Di depan asrama putri..
"Haduh Kamil hemm..", kata Titah.
"Eeh tunggu dulu deh yong, van, saya sepertinya mendengar suara dede Titah deh, ini pasti mimpi ini, bidadari surga ku tiba-tiba ada di sini, di pesantren", sambung Kamil.
"Mil..", kata Rivan.
"Inggih van, ngapa ?"
(Iya van, kenapa ?), tanya Kamil.
"Kowe ra lagi bermimpi, memang ana Titah"
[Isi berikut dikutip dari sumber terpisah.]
(** X6 on the amplifier with fixed replies, zones 11, 7, 12. *)
Lemma repeated_update_agrees_witness :
  (@_update_all_zones Samples.fixed_amplifier
     (@_update_all_zones Samples.fixed_amplifier
        (Samples.fixed_world_of [11; 7; 12]%Z)).2).1
    = (@_update_all_zones Samples.fixed_amplifier
         (Samples.fixed_world_of [11; 7; 12]%Z)).1
  ∧ queried (@_update_all_zones Samples.fixed_amplifier)
      (@_update_all_zones Samples.fixed_amplifier
         (Samples.fixed_world_of [11; 7; 12]%Z)).2
    = queried (@_update_all_zones Samples.fixed_amplifier)
        (Samples.fixed_world_of [11; 7; 12]%Z).
Proof.
  apply (@repeated_update_agrees Samples.fixed_amplifier
           (Samples.fixed_world_of [11; 7; 12]%Z)).
  intros ws66i zone_id a a'. reflexivity.
Defined.

(** The sample amplifier counts its queries into the statuses: there a
    second update returns other statuses than the first. *)
Example repeated_update_on_counting_amplifier :
  (@_update_all_zones Samples.amplifier
     (@_update_all_zones Samples.amplifier
        (Samples.world_of [11; 12]%Z)).2).1
  = Ok [(11%Z, 2); (12%Z, 3)].
Proof. reflexivity. Qed.

End Ws66iMore.

Module NexiaMore.
Import Nexia.

(** Two strings with a common extension: one is the beginning of the
    other. *)
Lemma append_eq_prefix (a b s t : string) :
  a +:+ s = b +:+ t → String.prefix a b = true ∨ String.prefix b a = true.
Proof.
  revert b. induction a as [|c a IH]; intros [|c' b] Heq; cbn; auto.
  cbn in Heq. injection Heq as -> Heq.
  destruct (Ascii.ascii_dec c' c') as [_|?]; [by apply IH|done].
Qed.

Section more.
Context `{Const} `{Ids}.

Implicit Types (hs : list HostCall) (n u : string)
  (c : NexiaDataUpdateCoordinator)
  (thermostat : NexiaThermostat.t) (zone : NexiaThermostatZone.t).

(** X7.  The device entry of a thermostat entity has exactly the six
    keys [configuration_url], [identifiers], [manufacturer], [model],
    [name], [sw_version]; that of a zone entity has these and
    [suggested_area] and [via_device], and no other. *)
Theorem device_info_keys
    (t : NexiaThermostatEntity.t) (z : NexiaThermostatZoneEntity.t) hs :
  dom (NexiaThermostatEntity.device_info {| me := t; hass := hs |}).1
    =@{gset string}
    list_to_set ["configuration_url"; "identifiers"; "manufacturer";
                 "model"; "name"; "sw_version"]
  ∧ dom (NexiaThermostatZoneEntity.device_info {| me := z; hass := hs |}).1
    =@{gset string}
    list_to_set ["configuration_url"; "identifiers"; "manufacturer";
                 "model"; "name"; "sw_version";
                 "suggested_area"; "via_device"].
Proof.
  assert (dom (NexiaThermostatEntity.device_info {| me := t; hass := hs |}).1
    =@{gset string}
    list_to_set ["configuration_url"; "identifiers"; "manufacturer";
                 "model"; "name"; "sw_version"]) as Ht.
  { unfold NexiaThermostatEntity.device_info, attr, mbind, Method_bind,
      mret, Method_ret. cbn.
    rewrite !dom_insert_L, dom_empty_L. set_solver. }
  split; [done|].
  rewrite NexiaFacts.zone_device_info_run. cbn [fst]. unfold dict_update.
  rewrite dom_union_L.
  assert (dom (NexiaThermostatEntity.device_info
                 {| me := NexiaThermostatZoneEntity.base z; hass := hs |}).1
    =@{gset string}
    list_to_set ["configuration_url"; "identifiers"; "manufacturer";
                 "model"; "name"; "sw_version"]) as ->.
  { unfold NexiaThermostatEntity.device_info, attr, mbind, Method_bind,
      mret, Method_ret. cbn.
    rewrite !dom_insert_L, dom_empty_L. set_solver. }
  unfold NexiaThermostatZoneEntity.zone_entries.
  rewrite !dom_insert_L, dom_empty_L. set_solver.
Qed.

(** X8.  The device of a zone entity hangs under the device of its
    thermostat: the pair it reports as [via_device] is the one
    identifier in the [identifiers] of any thermostat entity built on
    the zone's thermostat, while its own [identifiers] hold the zone id
    instead. *)
Theorem zone_via_device_is_thermostat_identifier
    c c' zone n u n' u' hs hs' :
  let z := {| me := NexiaThermostatZoneEntity.__init__ c zone n u;
              hass := hs |} in
  let t := {| me := NexiaThermostatEntity.__init__ c'
                      (NexiaThermostatZone.thermostat zone) n' u';
              hass := hs' |} in
  let link := (DOMAIN, NexiaThermostat.thermostat_id
                         (NexiaThermostatZone.thermostat zone)) in
  (NexiaThermostatZoneEntity.device_info z).1 !! "via_device"
    = Some (VPair link)
  ∧ (NexiaThermostatEntity.device_info t).1 !! "identifiers"
    = Some (VIdSet {[ link ]})
  ∧ (NexiaThermostatZoneEntity.device_info z).1 !! "identifiers"
    = Some (VIdSet {[ (DOMAIN, NexiaThermostatZone.zone_id zone) ]}).
Proof. done. Qed.

(** X9.  When the formatting of ids is one-to-one, so are the signal
    names: two thermostats share an update signal only if they have the
    same id, and so for two zones. *)
Theorem signals_tell_ids_apart
    (t1 t2 : NexiaThermostat.t) (z1 z2 : NexiaThermostatZone.t) :
  (∀ a b : Id, format_id a = format_id b → a = b) →
  (NexiaThermostatEntity.thermostat_signal t1
     = NexiaThermostatEntity.thermostat_signal t2 →
   NexiaThermostat.thermostat_id t1 = NexiaThermostat.thermostat_id t2)
  ∧ (NexiaThermostatZoneEntity.zone_signal z1
       = NexiaThermostatZoneEntity.zone_signal z2 →
     NexiaThermostatZone.zone_id z1 = NexiaThermostatZone.zone_id z2).
Proof.
  intros Hinj.
  unfold NexiaThermostatEntity.thermostat_signal,
    NexiaThermostatZoneEntity.zone_signal.
  split; intros Heq; apply Hinj;
    by apply (inj (String.append _)), (inj (String.append _)) in Heq.
Qed.

(** X10.  When neither of [SIGNAL_THERMOSTAT_UPDATE] and
    [SIGNAL_ZONE_UPDATE] is the beginning of the other, no thermostat
    signal is ever a zone signal, whatever the ids: an update sent for a
    zone does not reach the listeners of a thermostat by accident. *)
Theorem thermostat_and_zone_signals_differ
    (t : NexiaThermostat.t) (z : NexiaThermostatZone.t) :
  String.prefix SIGNAL_THERMOSTAT_UPDATE SIGNAL_ZONE_UPDATE = false →
  String.prefix SIGNAL_ZONE_UPDATE SIGNAL_THERMOSTAT_UPDATE = false →
  NexiaThermostatEntity.thermostat_signal t
  ≠ NexiaThermostatZoneEntity.zone_signal z.
Proof.
  intros Htz Hzt Heq.
  unfold NexiaThermostatEntity.thermostat_signal,
    NexiaThermostatZoneEntity.zone_signal in Heq.
  apply append_eq_prefix in Heq as [Hp|Hp]; congruence.
Qed.

(** X11.  A thermostat update signalled by one zone entity reaches the
    other zone entities of the same thermostat: the signal
    [_signal_thermostat_update] sends from a zone entity is the first
    one that [async_added_to_hass] of any zone entity on a thermostat
    with the same id connects [async_write_ha_state] to. *)
Theorem thermostat_update_reaches_sibling_zones
    c1 c2 zone1 zone2 n1 u1 n2 u2 hs1 hs2 :
  NexiaThermostat.thermostat_id (NexiaThermostatZone.thermostat zone1)
    = NexiaThermostat.thermostat_id (NexiaThermostatZone.thermostat zone2) →
  let sig := NexiaThermostatEntity.thermostat_signal
               (NexiaThermostatZone.thermostat zone1) in
  let zsig := NexiaThermostatZoneEntity.zone_signal zone2 in
  hass (NexiaThermostatZoneEntity._signal_thermostat_update
          {| me := NexiaThermostatZoneEntity.__init__ c1 zone1 n1 u1;
             hass := hs1 |}).2
    = hs1 ++ [async_dispatcher_send sig]
  ∧ hass (NexiaThermostatZoneEntity.async_added_to_hass
            {| me := NexiaThermostatZoneEntity.__init__ c2 zone2 n2 u2;
               hass := hs2 |}).2
    = hs2 ++ [CoordinatorEntity_async_added_to_hass;
              async_dispatcher_connect sig async_write_ha_state;
              async_on_remove sig async_write_ha_state;
              async_dispatcher_connect zsig async_write_ha_state;
              async_on_remove zsig async_write_ha_state].
Proof.
  intros Hid sig zsig. subst sig zsig.
  unfold NexiaThermostatZoneEntity.async_added_to_hass,
    NexiaThermostatZoneEntity._signal_thermostat_update,
    NexiaThermostatEntity.async_added_to_hass,
    NexiaThermostatEntity._signal_thermostat_update,
    NexiaThermostatEntity.thermostat_signal,
    super, host, attr, mbind, Method_bind.
  cbn. rewrite Hid, <-!app_assoc. done.
Qed.

End more.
(Kamu tidak sedang bermimpi, memang ada Titah), jawab Rivan.
"Ah sing bener kowe, van, neng endi ?"
(Ah yang benar kamu, van, dimana ?), tanya Kamil lagi.
"Neng buri mu, mil"
(Di belakang mu, mil), jawab Oyong.
"Ngapusi kowe, aku ra percaya"
(Bohong kamu, saya tidak percaya), kata Kamil.
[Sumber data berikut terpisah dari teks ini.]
(** [booby.fields.Field.__set__]: the value is stored as it is. *)
Definition Field__set__ (name : string) (instance : Entity) (value : pyval)
  : Entity :=
  {| cls := cls instance; values := <[name := value]> (values instance) |}.

(** [isinstance(value, self.entity)] and the call of [self.entity] in
    [OneToManyField.__set__], which use [self.entity] as it was declared:
    a name is a [str], neither a class nor callable. *)
Definition isinstance_entity `{Booby} (value : pyval) (entity : class_or_name)
  : result bool :=
  match entity with
  | AClass c => Ok (isinstance value c)
  | AName _ => Raise TypeError
  end.

Definition call_entity `{Booby} (entity : class_or_name)
    (kwargs : gmap string pyval) : result pyval :=
  match entity with
  | AClass c => construct c kwargs
  | AName _ => Raise TypeError
  end.

(** The loop over a mutable sequence: every dict becomes an instance. *)
Fixpoint convert_items `{Booby} (entity : class_or_name) (l : list pyval)
  : result (list pyval) :=
  match l with
  | [] => Ok []
  | val :: rest =>
      let! val' := match val with
              | PDict kwargs => call_entity entity kwargs
              | _ => Ok val
              end in
      let! rest' := convert_items entity rest in
      Ok (val' :: rest')
  end.

(** [OneToManyField.__set__] of the field called [name] whose target is
    [entity].  A dict is a [MutableMapping], a list a [MutableSequence]; a
    tuple is neither. *)
Definition OneToManyField__set__ `{Booby} (entity : class_or_name)
    (name : string) (instance : Entity) (value : pyval) : result Entity :=
  let! is_inst := isinstance_entity value entity in
  let! value' :=
    (if is_inst : bool then Ok (PList [value])
     else match value with
          | PDict kwargs =>
              let! o := call_entity entity kwargs in
              Ok (PList [o])
          | PList l =>
              let! l' := convert_items entity l in
              Ok (PList l')
          | _ => Ok value
          end) in
  Ok (Field__set__ name instance value').

(** [Entity.path]; [get_server_url] comes from [robottelo.common.helpers]. *)
Definition path `{Platform} (get_server_url : string) (self : Entity)
    (which : pyval) : result string :=
  let base := urljoin (get_server_url ++ "/") (Meta_api_path (cls self)) in
  if str_eq which "all" || (is_none which && is_none (attr self "id")) then
    Ok base
  else if negb (is_none (attr self "id"))
          && (is_none which || str_eq which "this") then
    Ok (urljoin (base ++ "/") (py_str (attr self "id")))
  else Raise NoSuchPathError.

(** The path to all entities of the class of [self]. *)
Definition collection_path `{Platform} (get_server_url : string)
    (self : Entity) : string :=
  urljoin (get_server_url ++ "/") (Meta_api_path (cls self)).

(** The path to [self]: the [str] of its id joined to the collection path
    followed by a slash. *)
Definition item_path `{Platform} (get_server_url : string) (self : Entity)
  : string :=
  urljoin (collection_path get_server_url self ++ "/")
          (py_str (attr self "id")).

(** [Entity.get_values]: the loop runs over a copy of the items
    ([fields.items()] is a list in Python 2) and pops from [fields]. *)
Definition get_values (self : Entity) : gmap string pyval :=
  let fields := values self in
  foldl (fun acc kv => if is_none kv.2 then delete kv.1 acc else acc)
        fields (map_to_list fields).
"Iih Kamil", sambung Titah yang menginjak kaki Kamil.
"Au..", Kamil kesakitan.
"Menghalangi jalan ku wae, minggir, hemm"
(Menghalangi jalan saya saja, minggir, hemm), kata Titah lagi.
"Bener, bener kuwi dede Titah nya aku, dede Titah tunggu kang mas Kamil mu"
(Benar, benar itu dede Titah nya saya, dede Titah tunggu kang mas Kamil mu), sambung Kamil lagi.
"Mil tunggu", kata Rivan.
"Mil tunggu, itu kawasan terlarang di pesantren darussalam ini, kamu jangan masuk, haduh bahaya ini", sambung Oyong.
Di asrama putri..
"Ehh kalian mau kemana ha ?", tanya Marni.
"Mau, anu, dede Titah, Mar..", jawab Kamil.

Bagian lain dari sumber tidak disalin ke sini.